Copy the lines of the entries exactly, from the opening one to the one holding "screenshots (trace w')", and leave out everything after.

-------- MATERIAL PROVIDED --------

Lemma capture_spec self w a r :
  _view3d_area self = Some a → _region_window self = Some r →
  ∃ w',
    capture self w
    = (Ok (with_frame_current (_frame_current self + 1) self, RUNNING_MODAL), w')
    ∧ screenshots (trace w')
      = screenshots (trace w)
        ++ [join (_folder_path self) (frame_filename (_frame_current self))].
Proof.
  intros Ha Hr. unfold capture, frame_set, screenshot_area, write_file.
  rewrite Ha, Hr. run. eexists. split; [reflexivity|].
  cbn [trace with_trace with_fs with_scenes]. by rewrite !screenshots_app, app_nil_r.
Qed.

Lemma modal_timer self :
  modal self TIMER
  = if 0 <? _wait_frames self
    then ret (with_wait_frames (_wait_frames self - 1) self, RUNNING_MODAL)
    else if _frame_end self <? _frame_current self then complete self
         else capture self.
Proof. done. Qed.

Lemma modal_other self name :
  modal self (OTHER_EVENT name) = ret (self, RUNNING_MODAL).
Proof. done. Qed.

(** With enough timer ticks the capture loop stops, having taken one
    screenshot for each frame from the current one to the last. *)
Lemma run_modal_captures events :
  ∀ self w a r,
    _view3d_area self = Some a → _region_window self = Some r →
    (Z.to_nat (_wait_frames self)
     + Z.to_nat (_frame_end self + 1 - _frame_current self) + 1 ≤ ticks events)%nat →
    stopped (run_modal modal self events w).1
    ∧ screenshots (trace (run_modal modal self events w).2)
      = screenshots (trace w)
        ++ ((λ f, join (_folder_path self) (frame_filename f))
            <$> seqZ (_frame_current self) (_frame_end self + 1 - _frame_current self)).
Proof.
  induction events as [|e events IH]; intros self w a r Ha Hr Hticks.
  { unfold ticks in Hticks. simpl in Hticks. lia. }
  destruct e as [|name]; cbn [run_modal]; unfold bind;
    [rewrite modal_timer|rewrite modal_other].
  - unfold ticks in Hticks. cbn [List.filter is_timer length] in Hticks.
    fold (ticks events) in Hticks.
    destruct (Z.ltb_spec 0 (_wait_frames self)) as [Hwait|Hwait].
    + cbn [ret snd fst].
      apply (IH (with_wait_frames (_wait_frames self - 1) self) w a r); [done..|].
      cbn [_wait_frames _frame_end _frame_current with_wait_frames]. lia.
    + destruct (Z.ltb_spec (_frame_end self) (_frame_current self)) as [Hend|Hend].
      * pose proof (complete_stopped self w) as Hstop.
        pose proof (quiet_complete self w) as Hquiet.
        destruct (complete self w) as [[[self' [| |]]|e] w']; cbn [fst snd] in *;
          try done; rewrite seqZ_nil by lia; by rewrite app_nil_r.
      * destruct (capture_spec self w a r Ha Hr) as (w' & -> & Hshot).
        cbn [snd fst].
        destruct (IH (with_frame_current (_frame_current self + 1) self) w' a r)
          as [Hstop Hall]; [done..| |].
        { cbn [_wait_frames _frame_end _frame_current with_frame_current]. lia. }
        split; [done|]. rewrite Hall, Hshot.
        cbn [_folder_path _frame_end _frame_current with_frame_current].
        rewrite (seqZ_cons (_frame_current self)) by lia. rewrite fmap_cons.
        rewrite <- app_assoc. cbn [app]. do 4 f_equal; lia.
  - cbn [ret snd fst]. apply (IH self w a r); [done..|].
    unfold ticks in *. by cbn [List.filter is_timer] in Hticks.
Qed.

(** What a request that answers [RUNNING_MODAL] has recorded. *)
Lemma execute_running w self w1 :
  execute init w = (Ok (self, RUNNING_MODAL), w1) →
  (∃ a r, _view3d_area self = Some a ∧ _region_window self = Some r)
  ∧ _wait_frames self = 2
  ∧ _frame_current self = frame_start (scene w)
  ∧ _frame_end self = frame_end (scene w)
  ∧ _folder_path self = QP_OT_combine_images_to_video.folder_temp w
  ∧ screenshots (trace w1) = screenshots (trace w).
Proof.
  destruct w as [f sc os ar ca tr].
  unfold execute, frame_set. run_fields.
  destruct (QP_OT_screenshot_quadview.first_view3d ar 0) as [a|]; simpl;
    [|discriminate].
  destruct (ar !! a) as [area|]; [|discriminate].
  destruct (first_window (regions area) 0) as [r|]; [|discriminate].
  unfold os_makedirs, update_space, update_space_data. run_fields.
  destruct (f !! _) as [[|entries]|]; [discriminate| |];
    (destruct ca as [c|]; intros [= <- <-]; cbn;
     rewrite ?screenshots_app, ?app_nil_r; eauto 10).
Qed.

(** C2. For a frame range [first .. last] with [first <= last], once the
    capture was requested and enough timer ticks have come (two to settle,
    one for each frame, one to finish), the sequencer has stopped and has
    taken exactly [last - first + 1] screenshots, one for each frame in
    order, each saved in the temp directory under the name
    [quadview_frame_NNNN.png], where [NNNN] is the frame number padded
    with zeros to four digits.  The names are pairwise different. *)
Theorem modal_captures_every_frame (w : World) self w1 events :
  execute init w = (Ok (self, RUNNING_MODAL), w1) →
  frame_start (scene w) ≤ frame_end (scene w) →
  (Z.to_nat (frame_end (scene w) - frame_start (scene w) + 1) + 3 ≤ ticks events)%nat →
  let first := frame_start (scene w) in
  let last := frame_end (scene w) in
  let frames := seqZ first (last - first + 1) in
  let folder := QP_OT_combine_images_to_video.folder_temp w in
  stopped (run_modal modal self events w1).1
  ∧ screenshots (trace (run_modal modal self events w1).2)
    = screenshots (trace w) ++ ((λ f, join folder (frame_filename f)) <$> frames)
  ∧ Z.of_nat (length frames) = last - first + 1
  ∧ NoDup (frame_filename <$> frames)
  ∧ (∀ f, f ∈ frames →
          first ≤ f ≤ last
          ∧ frame_filename f = "quadview_frame_" +:+ Py.format_04d f +:+ ".png"
          ∧ decimal_value (Py.format_04d f) = Some f
          ∧ (0 ≤ f ≤ 9999 → String.length (Py.format_04d f) = 4%nat))
  ∧ ((∀ a b, join folder a = join folder b → a = b) →
     NoDup ((λ f, join folder (frame_filename f)) <$> frames)).
Proof.
  intros Hreq Hrange Hticks first last frames folder.
  apply execute_running in Hreq
    as ((a & r & Ha & Hr) & Hwait & Hcur & Hend & Hfolder & Hquiet).
  destruct (run_modal_captures events self w1 a r Ha Hr) as [Hstop Hshots].
  { rewrite Hwait, Hcur, Hend. fold first last.
    replace (last + 1 - first) with (last - first + 1) by lia. lia. }
  assert (NoDup (frame_filename <$> frames)) as Hnames.
  { apply NoDup_fmap_2_strong; [|apply NoDup_seqZ].
    intros n m _ _. apply frame_filename_inj. }
  split; [done|]. split; [|split; [|split; [done|split]]].
  - rewrite Hshots, Hquiet, Hcur, Hend, Hfolder. fold first last folder.
    by replace (last + 1 - first) with (last - first + 1) by lia.
  - unfold frames. rewrite length_seqZ. lia.
  - intros f Hf. apply elem_of_seqZ in Hf. split; [lia|]. split; [done|].
    split; [apply decimal_value_format_0d|apply format_04d_length].
  - intros Hjoin. apply NoDup_fmap_2_strong; [|apply NoDup_seqZ].
    intros x y _ _ E. by apply frame_filename_inj, Hjoin.
Qed.

End Facts.

Lemma modal_captures_every_frame_witness :
  let w := Sample.fresh_world 1 5 in
  let result :=
    run_modal (modal (pathlib := Sample.paths) (host := Sample.quiet_host))
              Sample.anim_requested.1 Sample.anim_events Sample.anim_requested.2 in
  let first := frame_start (scene w) in
  let last := frame_end (scene w) in
  let frames := seqZ first (last - first + 1) in
  let folder := QP_OT_combine_images_to_video.folder_temp (pathlib := Sample.paths) w in
  stopped result.1
  ∧ screenshots (trace result.2)
    = screenshots (trace w)
      ++ ((λ f, join (PathLib := Sample.paths) folder (frame_filename f)) <$> frames)
  ∧ Z.of_nat (length frames) = last - first + 1
  ∧ NoDup (frame_filename <$> frames)
  ∧ (∀ f, f ∈ frames →
          first ≤ f ≤ last
          ∧ frame_filename f = "quadview_frame_" +:+ Py.format_04d f +:+ ".png"
          ∧ decimal_value (Py.format_04d f) = Some f
          ∧ (0 ≤ f ≤ 9999 → String.length (Py.format_04d f) = 4%nat))
  ∧ ((∀ a b, join (PathLib := Sample.paths) folder a
             = join (PathLib := Sample.paths) folder b → a = b) →
     NoDup ((λ f, join (PathLib := Sample.paths) folder (frame_filename f)) <$> frames)).
Proof.
  apply (modal_captures_every_frame (pathlib := Sample.paths) (host := Sample.quiet_host)
           (Sample.fresh_world 1 5) Sample.anim_requested.1 Sample.anim_requested.2
           Sample.anim_events).
  - vm_compute. reflexivity.
  - simpl. lia.
  - vm_compute. lia.
Defined.

(** The frame range [1 .. 5] gives the five files [quadview_frame_0001.png]
    to [quadview_frame_0005.png]. *)
Example modal_captures_frames_1_to_5 :
  screenshots
    (trace (run_modal (modal (pathlib := Sample.paths) (host := Sample.quiet_host))
                      Sample.anim_requested.1 Sample.anim_events
                      Sample.anim_requested.2).2)
  = ["/home/user/quadview_render_temp/quadview_frame_0001.png";
     "/home/user/quadview_render_temp/quadview_frame_0002.png";
     "/home/user/quadview_render_temp/quadview_frame_0003.png";
     "/home/user/quadview_render_temp/quadview_frame_0004.png";
     "/home/user/quadview_render_temp/quadview_frame_0005.png"].
Proof. vm_compute. reflexivity. Qed.

(** Past frame 9999 the number takes more than four digits, and a
    negative number has its sign before the zeros. *)
Example frame_filename_wide :
  frame_filename 12345 = "quadview_frame_12345.png"
  ∧ frame_filename (-5) = "quadview_frame_-005.png".
Proof. split; reflexivity. Qed.

End AnimFacts.
(** * Further properties *)

(** ** More on the layout toggle *)

Module SwitchLayoutMore.
Import QP_OT_switch_layout.
Section Facts.
Context {pathlib : PathLib} {host : Host}.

--------

(TASK RESULT)
Lemma capture_spec self w a r :
  _view3d_area self = Some a → _region_window self = Some r →
  ∃ w',
    capture self w
    = (Ok (with_frame_current (_frame_current self + 1) self, RUNNING_MODAL), w')
    ∧ screenshots (trace w')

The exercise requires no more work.